- _Provided data_
-------------------------

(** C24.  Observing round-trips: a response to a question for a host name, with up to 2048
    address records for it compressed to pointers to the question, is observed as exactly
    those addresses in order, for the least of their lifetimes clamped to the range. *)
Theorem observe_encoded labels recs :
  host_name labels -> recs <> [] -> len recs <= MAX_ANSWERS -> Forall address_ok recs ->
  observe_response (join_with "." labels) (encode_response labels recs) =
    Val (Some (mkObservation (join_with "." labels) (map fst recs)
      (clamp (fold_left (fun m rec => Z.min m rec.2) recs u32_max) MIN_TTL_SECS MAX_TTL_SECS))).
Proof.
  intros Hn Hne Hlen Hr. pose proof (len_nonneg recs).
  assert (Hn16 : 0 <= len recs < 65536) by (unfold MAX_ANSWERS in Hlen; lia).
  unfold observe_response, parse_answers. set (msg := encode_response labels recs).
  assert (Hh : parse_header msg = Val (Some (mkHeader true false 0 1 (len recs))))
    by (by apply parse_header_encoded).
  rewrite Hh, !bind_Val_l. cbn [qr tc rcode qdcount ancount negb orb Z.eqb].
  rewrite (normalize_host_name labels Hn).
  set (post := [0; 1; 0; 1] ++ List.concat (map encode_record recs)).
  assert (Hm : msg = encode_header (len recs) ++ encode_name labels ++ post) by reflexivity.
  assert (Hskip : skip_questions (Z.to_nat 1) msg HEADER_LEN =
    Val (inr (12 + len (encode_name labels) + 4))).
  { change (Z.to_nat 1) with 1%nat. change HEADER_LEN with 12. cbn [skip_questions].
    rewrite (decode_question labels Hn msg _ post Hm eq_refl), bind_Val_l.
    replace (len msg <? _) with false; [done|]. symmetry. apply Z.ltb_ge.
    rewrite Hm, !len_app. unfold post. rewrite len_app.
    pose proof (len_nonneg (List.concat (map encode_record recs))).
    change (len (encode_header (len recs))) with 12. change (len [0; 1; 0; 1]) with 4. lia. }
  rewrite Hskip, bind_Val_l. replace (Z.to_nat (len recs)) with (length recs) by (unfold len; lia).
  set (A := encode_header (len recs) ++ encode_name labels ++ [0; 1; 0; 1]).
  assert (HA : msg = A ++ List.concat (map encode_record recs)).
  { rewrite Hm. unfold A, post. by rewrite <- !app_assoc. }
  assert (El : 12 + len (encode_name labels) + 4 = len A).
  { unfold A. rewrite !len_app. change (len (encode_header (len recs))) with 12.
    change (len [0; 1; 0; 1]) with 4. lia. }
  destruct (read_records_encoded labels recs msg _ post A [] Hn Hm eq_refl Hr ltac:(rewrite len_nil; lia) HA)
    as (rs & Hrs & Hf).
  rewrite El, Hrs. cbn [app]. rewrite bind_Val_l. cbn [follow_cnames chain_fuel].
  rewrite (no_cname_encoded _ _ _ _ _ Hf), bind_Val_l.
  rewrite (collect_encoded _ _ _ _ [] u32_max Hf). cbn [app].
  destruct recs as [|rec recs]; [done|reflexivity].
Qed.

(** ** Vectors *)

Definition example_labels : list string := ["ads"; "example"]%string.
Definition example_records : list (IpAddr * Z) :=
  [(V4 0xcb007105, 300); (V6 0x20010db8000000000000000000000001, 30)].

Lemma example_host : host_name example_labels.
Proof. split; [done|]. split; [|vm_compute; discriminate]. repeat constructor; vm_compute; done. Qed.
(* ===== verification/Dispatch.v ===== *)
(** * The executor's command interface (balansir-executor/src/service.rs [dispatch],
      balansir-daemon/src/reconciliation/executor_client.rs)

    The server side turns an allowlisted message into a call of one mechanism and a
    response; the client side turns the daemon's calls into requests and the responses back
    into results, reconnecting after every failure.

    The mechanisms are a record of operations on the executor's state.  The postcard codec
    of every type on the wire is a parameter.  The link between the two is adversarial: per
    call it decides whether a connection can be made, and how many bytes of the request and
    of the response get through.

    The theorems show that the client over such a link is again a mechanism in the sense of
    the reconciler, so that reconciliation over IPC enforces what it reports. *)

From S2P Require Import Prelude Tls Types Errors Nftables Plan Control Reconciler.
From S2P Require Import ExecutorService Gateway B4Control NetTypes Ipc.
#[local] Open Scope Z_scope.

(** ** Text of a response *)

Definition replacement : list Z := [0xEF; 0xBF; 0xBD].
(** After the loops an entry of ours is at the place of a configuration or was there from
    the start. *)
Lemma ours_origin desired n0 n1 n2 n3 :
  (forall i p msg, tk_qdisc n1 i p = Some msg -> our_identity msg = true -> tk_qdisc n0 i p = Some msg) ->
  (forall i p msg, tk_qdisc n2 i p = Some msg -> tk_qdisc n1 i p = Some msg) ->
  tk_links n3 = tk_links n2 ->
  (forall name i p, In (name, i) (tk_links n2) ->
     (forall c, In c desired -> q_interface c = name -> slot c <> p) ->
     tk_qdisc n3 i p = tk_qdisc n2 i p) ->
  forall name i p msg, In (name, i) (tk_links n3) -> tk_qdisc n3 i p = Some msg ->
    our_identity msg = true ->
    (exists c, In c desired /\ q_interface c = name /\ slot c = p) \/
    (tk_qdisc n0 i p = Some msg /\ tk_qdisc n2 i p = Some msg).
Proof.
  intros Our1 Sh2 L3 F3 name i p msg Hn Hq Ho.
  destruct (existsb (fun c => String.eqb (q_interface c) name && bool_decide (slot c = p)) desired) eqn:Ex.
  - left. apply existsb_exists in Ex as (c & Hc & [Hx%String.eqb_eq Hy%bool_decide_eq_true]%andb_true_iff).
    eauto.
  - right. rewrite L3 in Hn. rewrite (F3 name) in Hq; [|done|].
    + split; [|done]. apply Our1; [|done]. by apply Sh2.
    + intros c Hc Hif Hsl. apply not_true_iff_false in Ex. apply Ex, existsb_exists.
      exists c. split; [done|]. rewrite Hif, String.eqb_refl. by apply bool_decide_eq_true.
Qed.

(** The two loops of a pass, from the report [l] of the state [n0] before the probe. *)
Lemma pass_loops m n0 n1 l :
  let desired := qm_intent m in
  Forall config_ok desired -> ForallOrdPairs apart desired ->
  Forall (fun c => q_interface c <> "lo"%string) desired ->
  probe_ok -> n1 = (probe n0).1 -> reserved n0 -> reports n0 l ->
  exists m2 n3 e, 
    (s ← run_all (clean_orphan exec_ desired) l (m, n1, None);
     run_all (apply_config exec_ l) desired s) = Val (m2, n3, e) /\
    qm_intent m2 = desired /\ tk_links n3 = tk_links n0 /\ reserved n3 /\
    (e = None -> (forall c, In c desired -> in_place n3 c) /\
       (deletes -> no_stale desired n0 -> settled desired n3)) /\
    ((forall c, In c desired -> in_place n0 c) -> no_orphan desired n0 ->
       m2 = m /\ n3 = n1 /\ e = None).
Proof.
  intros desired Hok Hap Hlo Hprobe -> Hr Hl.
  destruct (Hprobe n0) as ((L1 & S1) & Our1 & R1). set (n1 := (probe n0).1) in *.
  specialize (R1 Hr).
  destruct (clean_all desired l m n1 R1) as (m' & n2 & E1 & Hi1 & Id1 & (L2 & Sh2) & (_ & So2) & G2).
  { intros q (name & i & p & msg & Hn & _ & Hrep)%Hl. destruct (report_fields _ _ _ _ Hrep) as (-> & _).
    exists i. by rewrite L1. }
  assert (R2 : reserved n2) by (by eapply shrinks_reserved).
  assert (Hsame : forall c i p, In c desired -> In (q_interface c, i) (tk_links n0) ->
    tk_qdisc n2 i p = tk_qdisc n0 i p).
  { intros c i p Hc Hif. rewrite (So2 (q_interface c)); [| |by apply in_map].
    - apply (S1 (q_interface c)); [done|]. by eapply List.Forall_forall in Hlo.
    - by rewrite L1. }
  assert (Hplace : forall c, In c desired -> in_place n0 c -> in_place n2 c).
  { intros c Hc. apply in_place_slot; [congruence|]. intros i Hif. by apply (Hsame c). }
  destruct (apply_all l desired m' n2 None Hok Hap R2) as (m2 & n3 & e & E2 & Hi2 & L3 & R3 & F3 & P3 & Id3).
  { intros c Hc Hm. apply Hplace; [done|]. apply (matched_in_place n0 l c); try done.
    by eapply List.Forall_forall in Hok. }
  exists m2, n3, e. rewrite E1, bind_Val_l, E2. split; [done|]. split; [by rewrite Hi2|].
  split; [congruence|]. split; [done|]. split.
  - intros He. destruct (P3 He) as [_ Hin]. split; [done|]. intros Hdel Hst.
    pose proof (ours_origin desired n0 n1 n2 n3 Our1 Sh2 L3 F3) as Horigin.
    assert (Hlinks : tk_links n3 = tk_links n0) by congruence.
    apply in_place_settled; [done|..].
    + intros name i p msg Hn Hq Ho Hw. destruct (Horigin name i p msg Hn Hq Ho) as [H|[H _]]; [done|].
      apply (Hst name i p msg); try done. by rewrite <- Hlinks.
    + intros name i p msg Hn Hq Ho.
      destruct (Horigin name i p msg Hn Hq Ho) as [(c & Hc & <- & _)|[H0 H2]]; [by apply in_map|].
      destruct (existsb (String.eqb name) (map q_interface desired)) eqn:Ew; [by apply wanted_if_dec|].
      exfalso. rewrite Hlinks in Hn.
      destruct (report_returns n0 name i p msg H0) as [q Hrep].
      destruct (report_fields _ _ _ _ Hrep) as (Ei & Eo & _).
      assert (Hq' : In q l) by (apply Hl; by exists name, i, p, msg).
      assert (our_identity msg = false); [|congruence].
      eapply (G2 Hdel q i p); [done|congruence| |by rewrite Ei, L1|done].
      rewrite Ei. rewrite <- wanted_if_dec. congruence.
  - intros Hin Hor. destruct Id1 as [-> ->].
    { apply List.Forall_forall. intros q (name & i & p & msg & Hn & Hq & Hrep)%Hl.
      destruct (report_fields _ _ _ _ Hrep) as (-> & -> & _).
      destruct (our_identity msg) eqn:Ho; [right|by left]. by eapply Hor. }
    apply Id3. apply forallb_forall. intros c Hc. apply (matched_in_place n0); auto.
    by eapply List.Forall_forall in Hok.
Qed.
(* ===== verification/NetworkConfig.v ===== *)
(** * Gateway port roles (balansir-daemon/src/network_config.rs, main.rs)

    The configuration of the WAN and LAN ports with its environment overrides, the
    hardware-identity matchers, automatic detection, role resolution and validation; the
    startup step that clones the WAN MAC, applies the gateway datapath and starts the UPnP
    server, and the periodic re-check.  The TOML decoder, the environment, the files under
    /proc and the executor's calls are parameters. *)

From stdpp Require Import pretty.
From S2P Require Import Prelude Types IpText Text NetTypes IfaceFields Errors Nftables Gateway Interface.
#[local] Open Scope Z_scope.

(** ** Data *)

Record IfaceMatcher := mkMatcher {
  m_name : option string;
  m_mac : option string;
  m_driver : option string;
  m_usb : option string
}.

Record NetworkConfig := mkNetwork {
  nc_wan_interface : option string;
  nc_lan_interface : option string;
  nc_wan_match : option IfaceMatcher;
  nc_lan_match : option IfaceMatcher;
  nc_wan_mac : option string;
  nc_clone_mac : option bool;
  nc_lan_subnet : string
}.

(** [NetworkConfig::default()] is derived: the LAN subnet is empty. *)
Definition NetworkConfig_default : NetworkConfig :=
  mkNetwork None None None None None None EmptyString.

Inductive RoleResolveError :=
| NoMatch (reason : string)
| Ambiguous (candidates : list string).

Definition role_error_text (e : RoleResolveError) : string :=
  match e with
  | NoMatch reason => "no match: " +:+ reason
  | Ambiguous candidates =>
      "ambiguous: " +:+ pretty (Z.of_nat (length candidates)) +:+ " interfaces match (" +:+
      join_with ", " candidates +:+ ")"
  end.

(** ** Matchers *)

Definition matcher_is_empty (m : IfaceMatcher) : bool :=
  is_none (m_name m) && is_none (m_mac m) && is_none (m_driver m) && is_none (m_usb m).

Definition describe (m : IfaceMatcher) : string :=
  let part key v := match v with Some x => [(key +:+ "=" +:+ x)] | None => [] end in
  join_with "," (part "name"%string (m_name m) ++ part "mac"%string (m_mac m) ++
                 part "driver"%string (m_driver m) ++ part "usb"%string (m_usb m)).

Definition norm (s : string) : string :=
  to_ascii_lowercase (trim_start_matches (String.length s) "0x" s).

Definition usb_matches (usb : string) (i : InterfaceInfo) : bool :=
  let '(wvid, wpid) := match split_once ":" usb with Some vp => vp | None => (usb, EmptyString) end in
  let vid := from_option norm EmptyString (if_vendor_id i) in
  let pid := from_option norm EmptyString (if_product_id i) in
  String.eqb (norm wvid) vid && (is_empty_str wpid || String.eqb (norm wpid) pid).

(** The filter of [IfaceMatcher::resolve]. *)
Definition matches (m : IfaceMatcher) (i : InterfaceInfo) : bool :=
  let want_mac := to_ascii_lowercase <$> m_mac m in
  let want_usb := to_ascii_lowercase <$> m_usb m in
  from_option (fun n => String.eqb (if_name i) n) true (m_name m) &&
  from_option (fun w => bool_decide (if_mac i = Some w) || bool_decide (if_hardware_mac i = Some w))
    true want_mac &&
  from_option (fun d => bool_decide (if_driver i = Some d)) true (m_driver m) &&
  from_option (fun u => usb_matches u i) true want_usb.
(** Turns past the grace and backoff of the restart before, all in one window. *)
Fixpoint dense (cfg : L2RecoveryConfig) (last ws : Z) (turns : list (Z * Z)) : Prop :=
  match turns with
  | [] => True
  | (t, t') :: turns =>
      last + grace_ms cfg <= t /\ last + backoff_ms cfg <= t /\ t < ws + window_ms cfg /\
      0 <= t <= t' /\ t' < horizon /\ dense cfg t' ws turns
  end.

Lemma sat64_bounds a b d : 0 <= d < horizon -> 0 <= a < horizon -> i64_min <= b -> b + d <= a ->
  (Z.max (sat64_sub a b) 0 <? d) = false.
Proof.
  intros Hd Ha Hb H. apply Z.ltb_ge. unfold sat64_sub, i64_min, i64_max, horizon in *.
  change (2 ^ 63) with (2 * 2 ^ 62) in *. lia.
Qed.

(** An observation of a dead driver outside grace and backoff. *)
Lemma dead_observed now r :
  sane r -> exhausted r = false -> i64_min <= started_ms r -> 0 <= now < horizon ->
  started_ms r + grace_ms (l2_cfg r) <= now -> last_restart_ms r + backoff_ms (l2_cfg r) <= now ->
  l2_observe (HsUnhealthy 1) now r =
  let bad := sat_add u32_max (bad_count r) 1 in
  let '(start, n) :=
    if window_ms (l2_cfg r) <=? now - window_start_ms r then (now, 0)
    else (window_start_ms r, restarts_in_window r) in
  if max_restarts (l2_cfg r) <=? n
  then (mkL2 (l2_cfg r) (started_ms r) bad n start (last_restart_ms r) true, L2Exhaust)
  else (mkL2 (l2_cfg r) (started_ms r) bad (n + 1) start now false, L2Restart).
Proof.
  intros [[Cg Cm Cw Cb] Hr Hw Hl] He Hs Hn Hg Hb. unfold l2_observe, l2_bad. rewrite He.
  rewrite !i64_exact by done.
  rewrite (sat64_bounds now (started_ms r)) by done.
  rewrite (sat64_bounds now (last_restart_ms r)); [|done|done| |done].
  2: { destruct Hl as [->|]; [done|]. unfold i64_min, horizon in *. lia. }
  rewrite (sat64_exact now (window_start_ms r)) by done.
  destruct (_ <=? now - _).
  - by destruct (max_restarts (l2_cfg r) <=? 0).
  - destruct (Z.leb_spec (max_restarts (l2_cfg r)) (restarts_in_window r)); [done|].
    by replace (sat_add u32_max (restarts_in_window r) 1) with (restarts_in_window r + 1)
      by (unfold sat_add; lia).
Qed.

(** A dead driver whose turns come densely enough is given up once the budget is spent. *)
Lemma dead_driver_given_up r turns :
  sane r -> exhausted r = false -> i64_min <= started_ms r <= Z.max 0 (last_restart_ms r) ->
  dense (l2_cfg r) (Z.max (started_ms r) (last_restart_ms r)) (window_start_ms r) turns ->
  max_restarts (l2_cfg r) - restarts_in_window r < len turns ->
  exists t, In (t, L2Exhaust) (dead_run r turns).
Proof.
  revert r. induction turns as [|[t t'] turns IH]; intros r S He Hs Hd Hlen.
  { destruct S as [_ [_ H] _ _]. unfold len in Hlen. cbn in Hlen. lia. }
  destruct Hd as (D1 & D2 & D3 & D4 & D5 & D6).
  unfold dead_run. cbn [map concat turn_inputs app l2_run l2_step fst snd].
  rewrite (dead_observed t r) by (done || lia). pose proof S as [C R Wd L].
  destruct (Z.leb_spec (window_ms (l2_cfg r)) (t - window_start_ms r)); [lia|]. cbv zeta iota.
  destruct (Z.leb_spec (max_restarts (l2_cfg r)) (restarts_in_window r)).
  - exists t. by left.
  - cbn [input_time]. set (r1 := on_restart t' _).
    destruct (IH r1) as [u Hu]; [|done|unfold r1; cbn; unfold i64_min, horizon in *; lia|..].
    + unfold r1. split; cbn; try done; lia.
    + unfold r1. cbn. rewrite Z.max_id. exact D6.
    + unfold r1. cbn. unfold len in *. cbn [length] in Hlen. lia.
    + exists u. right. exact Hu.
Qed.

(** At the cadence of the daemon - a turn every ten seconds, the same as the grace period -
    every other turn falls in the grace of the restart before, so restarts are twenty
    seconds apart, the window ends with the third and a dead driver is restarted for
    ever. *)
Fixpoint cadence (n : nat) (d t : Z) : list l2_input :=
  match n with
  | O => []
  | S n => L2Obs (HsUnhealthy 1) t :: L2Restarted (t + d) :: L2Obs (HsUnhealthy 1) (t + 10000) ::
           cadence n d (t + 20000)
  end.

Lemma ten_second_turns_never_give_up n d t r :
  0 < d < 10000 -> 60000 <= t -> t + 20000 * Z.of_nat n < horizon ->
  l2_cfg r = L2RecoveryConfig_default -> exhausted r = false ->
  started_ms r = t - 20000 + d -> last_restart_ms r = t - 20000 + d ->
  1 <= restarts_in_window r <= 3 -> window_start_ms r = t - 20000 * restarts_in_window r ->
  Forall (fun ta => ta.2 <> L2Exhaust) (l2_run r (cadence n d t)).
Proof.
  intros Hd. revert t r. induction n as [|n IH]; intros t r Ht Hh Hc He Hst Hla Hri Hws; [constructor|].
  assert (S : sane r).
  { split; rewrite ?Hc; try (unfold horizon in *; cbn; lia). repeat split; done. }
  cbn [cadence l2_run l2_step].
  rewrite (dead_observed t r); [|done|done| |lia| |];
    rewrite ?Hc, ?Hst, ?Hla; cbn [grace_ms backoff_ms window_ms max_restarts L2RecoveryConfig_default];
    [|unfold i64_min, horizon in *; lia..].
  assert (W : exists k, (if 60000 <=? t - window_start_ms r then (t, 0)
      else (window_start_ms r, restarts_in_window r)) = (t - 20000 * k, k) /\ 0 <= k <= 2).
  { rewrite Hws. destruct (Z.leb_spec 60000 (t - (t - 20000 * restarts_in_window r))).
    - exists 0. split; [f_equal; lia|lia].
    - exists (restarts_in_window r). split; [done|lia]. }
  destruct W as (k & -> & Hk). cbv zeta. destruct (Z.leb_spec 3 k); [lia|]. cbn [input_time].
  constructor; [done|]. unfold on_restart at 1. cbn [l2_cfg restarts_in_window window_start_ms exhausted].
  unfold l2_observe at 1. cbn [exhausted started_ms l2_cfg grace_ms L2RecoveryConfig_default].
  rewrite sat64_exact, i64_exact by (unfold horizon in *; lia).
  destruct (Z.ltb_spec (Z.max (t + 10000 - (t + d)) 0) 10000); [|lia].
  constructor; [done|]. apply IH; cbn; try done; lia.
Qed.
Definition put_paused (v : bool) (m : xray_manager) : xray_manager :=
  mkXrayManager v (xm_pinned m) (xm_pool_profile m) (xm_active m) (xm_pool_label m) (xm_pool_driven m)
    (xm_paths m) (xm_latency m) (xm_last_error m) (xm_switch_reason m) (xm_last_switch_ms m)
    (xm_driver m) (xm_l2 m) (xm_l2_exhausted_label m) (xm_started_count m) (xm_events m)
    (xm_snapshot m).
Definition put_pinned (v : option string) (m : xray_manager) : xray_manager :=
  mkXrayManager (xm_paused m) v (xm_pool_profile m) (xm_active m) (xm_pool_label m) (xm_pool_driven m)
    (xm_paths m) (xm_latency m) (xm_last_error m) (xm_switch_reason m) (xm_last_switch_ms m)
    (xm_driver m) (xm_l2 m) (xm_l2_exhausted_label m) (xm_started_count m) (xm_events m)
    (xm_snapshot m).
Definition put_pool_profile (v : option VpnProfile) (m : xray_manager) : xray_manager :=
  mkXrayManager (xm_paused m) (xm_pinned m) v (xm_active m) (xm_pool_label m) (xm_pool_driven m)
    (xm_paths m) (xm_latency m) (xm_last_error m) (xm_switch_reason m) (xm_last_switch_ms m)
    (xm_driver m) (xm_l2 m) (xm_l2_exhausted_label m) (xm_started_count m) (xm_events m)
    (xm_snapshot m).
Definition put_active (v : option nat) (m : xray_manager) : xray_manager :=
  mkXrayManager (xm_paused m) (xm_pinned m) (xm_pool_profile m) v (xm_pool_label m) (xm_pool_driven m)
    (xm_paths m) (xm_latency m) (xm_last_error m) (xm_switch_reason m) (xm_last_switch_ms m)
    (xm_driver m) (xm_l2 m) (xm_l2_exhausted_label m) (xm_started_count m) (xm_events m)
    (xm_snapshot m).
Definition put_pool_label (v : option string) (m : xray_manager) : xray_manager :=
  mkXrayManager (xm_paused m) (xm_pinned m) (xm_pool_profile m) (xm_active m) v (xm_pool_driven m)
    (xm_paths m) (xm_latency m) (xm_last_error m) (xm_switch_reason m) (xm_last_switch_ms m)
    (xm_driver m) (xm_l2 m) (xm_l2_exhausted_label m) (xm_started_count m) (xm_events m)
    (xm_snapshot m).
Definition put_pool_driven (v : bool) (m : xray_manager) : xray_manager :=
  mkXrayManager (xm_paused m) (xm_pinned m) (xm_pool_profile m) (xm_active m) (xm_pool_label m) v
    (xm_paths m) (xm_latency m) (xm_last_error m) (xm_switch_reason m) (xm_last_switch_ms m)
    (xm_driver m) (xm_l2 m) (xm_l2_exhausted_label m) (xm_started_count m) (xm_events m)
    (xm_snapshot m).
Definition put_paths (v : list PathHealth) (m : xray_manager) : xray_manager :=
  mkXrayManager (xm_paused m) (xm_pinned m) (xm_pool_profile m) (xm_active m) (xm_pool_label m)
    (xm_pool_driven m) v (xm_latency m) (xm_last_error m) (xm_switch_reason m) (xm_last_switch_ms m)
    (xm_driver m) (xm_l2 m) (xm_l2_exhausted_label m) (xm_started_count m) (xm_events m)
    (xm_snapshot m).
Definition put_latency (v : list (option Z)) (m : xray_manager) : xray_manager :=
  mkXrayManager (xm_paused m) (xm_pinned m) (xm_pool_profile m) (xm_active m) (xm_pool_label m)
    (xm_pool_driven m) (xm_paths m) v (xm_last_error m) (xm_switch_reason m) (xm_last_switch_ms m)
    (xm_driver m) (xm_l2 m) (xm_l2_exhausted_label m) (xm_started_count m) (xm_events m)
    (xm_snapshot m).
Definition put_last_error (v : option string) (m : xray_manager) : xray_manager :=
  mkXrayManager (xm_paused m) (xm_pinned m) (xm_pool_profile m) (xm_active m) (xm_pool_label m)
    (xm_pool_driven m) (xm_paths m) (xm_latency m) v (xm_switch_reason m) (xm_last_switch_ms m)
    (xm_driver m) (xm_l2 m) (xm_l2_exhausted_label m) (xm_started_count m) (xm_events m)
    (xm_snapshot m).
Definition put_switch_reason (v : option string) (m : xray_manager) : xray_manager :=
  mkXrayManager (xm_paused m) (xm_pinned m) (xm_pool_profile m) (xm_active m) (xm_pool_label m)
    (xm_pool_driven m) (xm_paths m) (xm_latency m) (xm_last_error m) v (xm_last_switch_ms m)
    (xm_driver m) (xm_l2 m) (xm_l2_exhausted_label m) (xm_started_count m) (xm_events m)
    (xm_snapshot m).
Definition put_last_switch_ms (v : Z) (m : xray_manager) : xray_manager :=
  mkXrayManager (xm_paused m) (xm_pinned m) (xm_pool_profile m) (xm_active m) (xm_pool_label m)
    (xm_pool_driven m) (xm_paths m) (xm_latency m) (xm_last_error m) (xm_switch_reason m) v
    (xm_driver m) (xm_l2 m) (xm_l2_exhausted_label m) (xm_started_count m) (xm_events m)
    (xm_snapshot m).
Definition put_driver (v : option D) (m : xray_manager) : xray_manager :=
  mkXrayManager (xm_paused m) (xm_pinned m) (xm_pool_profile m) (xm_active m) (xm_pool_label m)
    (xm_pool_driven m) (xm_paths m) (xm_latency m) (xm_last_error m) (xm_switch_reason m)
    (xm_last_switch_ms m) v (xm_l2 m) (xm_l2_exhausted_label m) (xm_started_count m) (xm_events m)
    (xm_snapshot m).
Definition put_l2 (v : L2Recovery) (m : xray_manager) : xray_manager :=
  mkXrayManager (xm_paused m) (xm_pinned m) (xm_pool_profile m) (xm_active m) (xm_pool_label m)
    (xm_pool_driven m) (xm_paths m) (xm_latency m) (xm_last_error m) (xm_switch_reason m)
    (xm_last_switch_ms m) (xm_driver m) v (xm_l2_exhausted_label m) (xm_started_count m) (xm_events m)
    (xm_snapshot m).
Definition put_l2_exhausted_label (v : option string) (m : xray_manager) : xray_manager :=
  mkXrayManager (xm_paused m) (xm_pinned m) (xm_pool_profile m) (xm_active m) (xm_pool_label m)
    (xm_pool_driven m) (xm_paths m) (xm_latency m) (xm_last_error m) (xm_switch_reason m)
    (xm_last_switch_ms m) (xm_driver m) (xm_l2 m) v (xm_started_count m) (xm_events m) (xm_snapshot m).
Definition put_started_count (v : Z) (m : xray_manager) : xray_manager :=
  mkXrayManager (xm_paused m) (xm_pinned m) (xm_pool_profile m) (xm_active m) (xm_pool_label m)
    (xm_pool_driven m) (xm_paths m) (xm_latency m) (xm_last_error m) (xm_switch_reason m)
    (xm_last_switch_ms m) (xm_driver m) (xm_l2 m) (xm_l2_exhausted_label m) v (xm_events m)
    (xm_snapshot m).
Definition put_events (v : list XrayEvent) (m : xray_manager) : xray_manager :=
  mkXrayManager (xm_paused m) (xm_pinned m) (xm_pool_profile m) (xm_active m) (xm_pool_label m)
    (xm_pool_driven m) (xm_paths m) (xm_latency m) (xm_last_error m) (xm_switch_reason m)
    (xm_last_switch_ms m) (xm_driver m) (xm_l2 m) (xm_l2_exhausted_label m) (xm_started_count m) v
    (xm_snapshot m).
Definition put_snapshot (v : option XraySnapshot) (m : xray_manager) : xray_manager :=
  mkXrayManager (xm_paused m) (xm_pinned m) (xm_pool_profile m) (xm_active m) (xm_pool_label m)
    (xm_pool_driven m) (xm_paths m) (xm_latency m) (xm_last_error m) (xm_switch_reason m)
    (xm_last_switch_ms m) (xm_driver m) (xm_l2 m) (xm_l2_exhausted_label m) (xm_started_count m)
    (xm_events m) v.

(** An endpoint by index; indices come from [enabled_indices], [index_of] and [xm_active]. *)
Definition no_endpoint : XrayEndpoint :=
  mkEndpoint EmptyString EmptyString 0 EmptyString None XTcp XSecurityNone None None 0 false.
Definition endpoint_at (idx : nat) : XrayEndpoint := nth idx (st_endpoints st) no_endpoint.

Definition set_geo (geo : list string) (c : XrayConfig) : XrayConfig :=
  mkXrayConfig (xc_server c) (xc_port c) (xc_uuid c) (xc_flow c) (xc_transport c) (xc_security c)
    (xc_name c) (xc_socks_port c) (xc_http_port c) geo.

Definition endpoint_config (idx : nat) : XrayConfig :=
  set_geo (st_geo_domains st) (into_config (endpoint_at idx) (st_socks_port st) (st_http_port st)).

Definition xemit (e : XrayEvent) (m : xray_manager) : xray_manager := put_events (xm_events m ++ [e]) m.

-------------------------

- _What is needed_
Both the first line of the data above and the line with "assert (Hm : msg" must be included; please return exactly those lines and the ones between them.

- _Solution to the problem_
(** C24.  Observing round-trips: a response to a question for a host name, with up to 2048
    address records for it compressed to pointers to the question, is observed as exactly
    those addresses in order, for the least of their lifetimes clamped to the range. *)
Theorem observe_encoded labels recs :
  host_name labels -> recs <> [] -> len recs <= MAX_ANSWERS -> Forall address_ok recs ->
  observe_response (join_with "." labels) (encode_response labels recs) =
    Val (Some (mkObservation (join_with "." labels) (map fst recs)
      (clamp (fold_left (fun m rec => Z.min m rec.2) recs u32_max) MIN_TTL_SECS MAX_TTL_SECS))).
Proof.
  intros Hn Hne Hlen Hr. pose proof (len_nonneg recs).
  assert (Hn16 : 0 <= len recs < 65536) by (unfold MAX_ANSWERS in Hlen; lia).
  unfold observe_response, parse_answers. set (msg := encode_response labels recs).
  assert (Hh : parse_header msg = Val (Some (mkHeader true false 0 1 (len recs))))
    by (by apply parse_header_encoded).
  rewrite Hh, !bind_Val_l. cbn [qr tc rcode qdcount ancount negb orb Z.eqb].
  rewrite (normalize_host_name labels Hn).
  set (post := [0; 1; 0; 1] ++ List.concat (map encode_record recs)).
  assert (Hm : msg = encode_header (len recs) ++ encode_name labels ++ post) by reflexivity.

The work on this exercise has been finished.